• EXERCISE INPUT
=== Section Start ===
(** * The ReAct agent loop of [language_models/agent/agent.py]

    A shallow embedding of [num_tokens_from_messages], [Agent._trim_conversation],
    [Agent._parse_output], [Agent.invoke] and [Agent.create], and the properties
    of the agent loop stated over it.

    Python objects mutated in place ([self.chat]) are threaded explicitly; the
    collaborators (language model, output parser, tools) act on an abstract
    world [W], so that they may answer differently from one call to the next. *)

From Stdlib Require Import ZArith List String Ascii Bool Lia.
Import ListNotations.
Local Open Scope string_scope.
Local Open Scope Z_scope.

Set Implicit Arguments.
Set Warnings "-register-all".

(** ** Python values, exceptions and results *)

(** The values that flow through the loop as [Any]: tool inputs, final
    answers, prompt variables.  [PModel cls fields] is an instance of a
    pydantic model class, [PClass cls] the class itself. *)
Inductive PyVal : Type :=
| PNone
| PBool (b : bool)
| PInt (z : Z)
| PStr (s : string)
| PList (items : list PyVal)
| PDict (entries : list (string * PyVal))
| PModel (cls : string) (fields : list (string * PyVal))
| PClass (cls : string).

(** The class of an exception, as an [except] clause sees it: an instance of a
    subclass of [ValueError] has kind [ValueError], and likewise for the other
    builtin classes.  [OtherException cls] is any class that derives from none
    of the five named here. *)
Inductive ExceptionKind : Type :=
| ValueError
| TypeError
| KeyError
| IndexError
| AttributeError
| OtherException (cls : string).

(** An exception object; [exc_str] is what [str(error)] gives. *)
Record PyException : Type := mkException {
  exc_kind : ExceptionKind;
  exc_str : string
}.

(** What a call to a collaborator gives back: collaborators are taken to
    answer, with a value or with an exception. *)
Inductive outcome (A : Type) : Type :=
| Returns (a : A)
| Raises (e : PyException).
Arguments Returns {A} a.
Arguments Raises {A} e.

(** The outcome of running a piece of the agent's own code: a value, a raised
    exception, or a loop of the model that ran out of fuel. *)
Inductive result (A : Type) : Type :=
| Ok (a : A)
| Raise (e : PyException)
| Diverge.
Arguments Ok {A} a.
Arguments Raise {A} e.
Arguments Diverge {A}.

Definition lift {A : Type} (o : outcome A) : result A :=
  match o with
  | Returns a => Ok a
  | Raises e => Raise e
  end.

Definition newline : string := String (ascii_of_nat 10) EmptyString.

(** [sep.join(items)] *)
Fixpoint join (sep : string) (items : list string) : string :=
  match items with
  | [] => ""
  | [s] => s
  | s :: rest => s ++ sep ++ join sep rest
  end.

(** ** Python dicts: insertion-ordered, one entry per key *)

Definition dict (V : Type) : Type := list (string * V).

(** [d.get(key)] *)
Fixpoint dict_get {V : Type} (key : string) (d : dict V) : option V :=
  match d with
  | [] => None
  | (k, v) :: rest => if String.eqb key k then Some v else dict_get key rest
  end.

(** [d[key] = value]: an existing key keeps its position, a new one goes last. *)
Fixpoint dict_set {V : Type} (key : string) (value : V) (d : dict V) : dict V :=
  match d with
  | [] => [(key, value)]
  | (k, v) :: rest =>
      if String.eqb key k then (k, value) :: rest
      else (k, v) :: dict_set key value rest
  end.

(** [list(d.keys())] *)
Definition dict_keys {V : Type} (d : dict V) : list string := map fst d.

(** [{key_of(x): value_of(x) for x in xs}] *)
Definition dict_comprehension {A V : Type}
    (key_of : A -> string) (value_of : A -> V) (xs : list A) : dict V :=
  fold_left (fun d x => dict_set (key_of x) (value_of x) d) xs [].

(** [del l[i]]; [None] stands for the [IndexError] of an index out of range. *)
Fixpoint list_del {A : Type} (i : nat) (l : list A) : option (list A) :=
  match i, l with
  | _, [] => None
  | O, _ :: rest => Some rest
  | S i', x :: rest =>
      match list_del i' rest with
      | Some rest' => Some (x :: rest')
      | None => None
      end
  end.

(** ** Chat messages and the conversation state *)

Inductive ChatMessageRole : Type := SYSTEM | USER | ASSISTANT.

(** Modelled from the spec: the values of the [ChatMessageRole] string enum
    (declared in [models/llm.py]) are the role names {system, user, assistant}. *)
Definition role_value (r : ChatMessageRole) : string :=
  match r with
  | SYSTEM => "system"
  | USER => "user"
  | ASSISTANT => "assistant"
  end.

(** Modelled from the spec: [ChatMessage] (declared in [models/llm.py]) is
    {role, content}. *)
Module ChatMessage.
Record t : Type := mk {
  role : ChatMessageRole;
  content : string
}.

(** [message.model_dump().items()] *)
Definition model_dump (m : t) : list (string * string) :=
  [("role", role_value (role m)); ("content", content m)].
End ChatMessage.

Inductive ReasoningStepName : Type := PROMPT | THOUGHT | TOOL | FINAL_ANSWER.

Module ReasoningStepTool.
Record t : Type := mk {
  tool : string;
  tool_input : PyVal;
  tool_response : string
}.
End ReasoningStepTool.

(** The [content] of a reasoning step is a text or a [ReasoningStepTool]. *)
Inductive StepContent : Type :=
| Text (s : string)
| ToolContent (c : ReasoningStepTool.t).

Module ReasoningStep.
Record t : Type := mk {
  name : ReasoningStepName;
  content : StepContent
}.
End ReasoningStep.

Module Chat.
Record t : Type := mk {
  messages : list ChatMessage.t;
  chain_of_thought : list ReasoningStep.t;
  steps : list string
}.

Definition set_messages (c : t) (ms : list ChatMessage.t) : t :=
  mk ms (chain_of_thought c) (steps c).
Definition set_chain_of_thought (c : t) (cot : list ReasoningStep.t) : t :=
  mk (messages c) cot (steps c).
Definition set_steps (c : t) (ss : list string) : t :=
  mk (messages c) (chain_of_thought c) ss.
End Chat.

(** ** Token counting *)

Definition _MODEL_TOKEN_LIMIT : dict Z :=
  [("gpt-4", 8192); ("gpt-4-32k", 32768); ("gpt-35-turbo", 4096);
   ("gpt-35-turbo-16k", 16385)].

Section Tokens.
(** [tiktoken.get_encoding("cl100k_base").encode], which raises (a
    [ValueError]) on a text that holds a special token, and [repr] of a
    [str]. *)
Variable encode : string -> outcome (list Z).
Variable py_repr : string -> string.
=== Section End ===
• EXERCISE INSTRUCTIONS
Please reproduce each entry exactly as it appears.

• TASK SOLUTION
(** * The ReAct agent loop of [language_models/agent/agent.py]

    A shallow embedding of [num_tokens_from_messages], [Agent._trim_conversation],
    [Agent._parse_output], [Agent.invoke] and [Agent.create], and the properties
    of the agent loop stated over it.

    Python objects mutated in place ([self.chat]) are threaded explicitly; the
    collaborators (language model, output parser, tools) act on an abstract
    world [W], so that they may answer differently from one call to the next. *)

From Stdlib Require Import ZArith List String Ascii Bool Lia.
Import ListNotations.
Local Open Scope string_scope.
Local Open Scope Z_scope.

Set Implicit Arguments.
Set Warnings "-register-all".

(** ** Python values, exceptions and results *)

(** The values that flow through the loop as [Any]: tool inputs, final
    answers, prompt variables.  [PModel cls fields] is an instance of a
    pydantic model class, [PClass cls] the class itself. *)
Inductive PyVal : Type :=
| PNone
| PBool (b : bool)
| PInt (z : Z)
| PStr (s : string)
| PList (items : list PyVal)
| PDict (entries : list (string * PyVal))
| PModel (cls : string) (fields : list (string * PyVal))
| PClass (cls : string).

(** The class of an exception, as an [except] clause sees it: an instance of a
    subclass of [ValueError] has kind [ValueError], and likewise for the other
    builtin classes.  [OtherException cls] is any class that derives from none
    of the five named here. *)
Inductive ExceptionKind : Type :=
| ValueError
| TypeError
| KeyError
| IndexError
| AttributeError
| OtherException (cls : string).

(** An exception object; [exc_str] is what [str(error)] gives. *)
Record PyException : Type := mkException {
  exc_kind : ExceptionKind;
  exc_str : string
}.

(** What a call to a collaborator gives back: collaborators are taken to
    answer, with a value or with an exception. *)
Inductive outcome (A : Type) : Type :=
| Returns (a : A)
| Raises (e : PyException).
Arguments Returns {A} a.
Arguments Raises {A} e.

(** The outcome of running a piece of the agent's own code: a value, a raised
    exception, or a loop of the model that ran out of fuel. *)
Inductive result (A : Type) : Type :=
| Ok (a : A)
| Raise (e : PyException)
| Diverge.
Arguments Ok {A} a.
Arguments Raise {A} e.
Arguments Diverge {A}.

Definition lift {A : Type} (o : outcome A) : result A :=
  match o with
  | Returns a => Ok a
  | Raises e => Raise e
  end.

Definition newline : string := String (ascii_of_nat 10) EmptyString.

(** [sep.join(items)] *)
Fixpoint join (sep : string) (items : list string) : string :=
  match items with
  | [] => ""
  | [s] => s
  | s :: rest => s ++ sep ++ join sep rest
  end.

(** ** Python dicts: insertion-ordered, one entry per key *)

Definition dict (V : Type) : Type := list (string * V).

(** [d.get(key)] *)
Fixpoint dict_get {V : Type} (key : string) (d : dict V) : option V :=
  match d with
  | [] => None
  | (k, v) :: rest => if String.eqb key k then Some v else dict_get key rest
  end.

(** [d[key] = value]: an existing key keeps its position, a new one goes last. *)
Fixpoint dict_set {V : Type} (key : string) (value : V) (d : dict V) : dict V :=
  match d with
  | [] => [(key, value)]
  | (k, v) :: rest =>
      if String.eqb key k then (k, value) :: rest
      else (k, v) :: dict_set key value rest
  end.

(** [list(d.keys())] *)
Definition dict_keys {V : Type} (d : dict V) : list string := map fst d.

(** [{key_of(x): value_of(x) for x in xs}] *)
Definition dict_comprehension {A V : Type}
    (key_of : A -> string) (value_of : A -> V) (xs : list A) : dict V :=
  fold_left (fun d x => dict_set (key_of x) (value_of x) d) xs [].

(** [del l[i]]; [None] stands for the [IndexError] of an index out of range. *)
Fixpoint list_del {A : Type} (i : nat) (l : list A) : option (list A) :=
  match i, l with
  | _, [] => None
  | O, _ :: rest => Some rest
  | S i', x :: rest =>
      match list_del i' rest with
      | Some rest' => Some (x :: rest')
      | None => None
      end
  end.

(** ** Chat messages and the conversation state *)

Inductive ChatMessageRole : Type := SYSTEM | USER | ASSISTANT.

(** Modelled from the spec: the values of the [ChatMessageRole] string enum
    (declared in [models/llm.py]) are the role names {system, user, assistant}. *)
Definition role_value (r : ChatMessageRole) : string :=
  match r with
  | SYSTEM => "system"
  | USER => "user"
  | ASSISTANT => "assistant"
  end.

(** Modelled from the spec: [ChatMessage] (declared in [models/llm.py]) is
    {role, content}. *)
Module ChatMessage.
Record t : Type := mk {
  role : ChatMessageRole;
  content : string
}.

(** [message.model_dump().items()] *)
Definition model_dump (m : t) : list (string * string) :=
  [("role", role_value (role m)); ("content", content m)].
End ChatMessage.

Inductive ReasoningStepName : Type := PROMPT | THOUGHT | TOOL | FINAL_ANSWER.

Module ReasoningStepTool.
Record t : Type := mk {
  tool : string;
  tool_input : PyVal;
  tool_response : string
}.
End ReasoningStepTool.

(** The [content] of a reasoning step is a text or a [ReasoningStepTool]. *)
Inductive StepContent : Type :=
| Text (s : string)
| ToolContent (c : ReasoningStepTool.t).

Module ReasoningStep.
Record t : Type := mk {
  name : ReasoningStepName;
  content : StepContent
}.
End ReasoningStep.

Module Chat.
Record t : Type := mk {
  messages : list ChatMessage.t;
  chain_of_thought : list ReasoningStep.t;
  steps : list string
}.

Definition set_messages (c : t) (ms : list ChatMessage.t) : t :=
  mk ms (chain_of_thought c) (steps c).
Definition set_chain_of_thought (c : t) (cot : list ReasoningStep.t) : t :=
  mk (messages c) cot (steps c).
Definition set_steps (c : t) (ss : list string) : t :=
  mk (messages c) (chain_of_thought c) ss.
End Chat.

(** ** Token counting *)

Definition _MODEL_TOKEN_LIMIT : dict Z :=
  [("gpt-4", 8192); ("gpt-4-32k", 32768); ("gpt-35-turbo", 4096);
   ("gpt-35-turbo-16k", 16385)].

Section Tokens.
(** [tiktoken.get_encoding("cl100k_base").encode], which raises (a
    [ValueError]) on a text that holds a special token, and [repr] of a
    [str]. *)
Variable encode : string -> outcome (list Z).
Variable py_repr : string -> string.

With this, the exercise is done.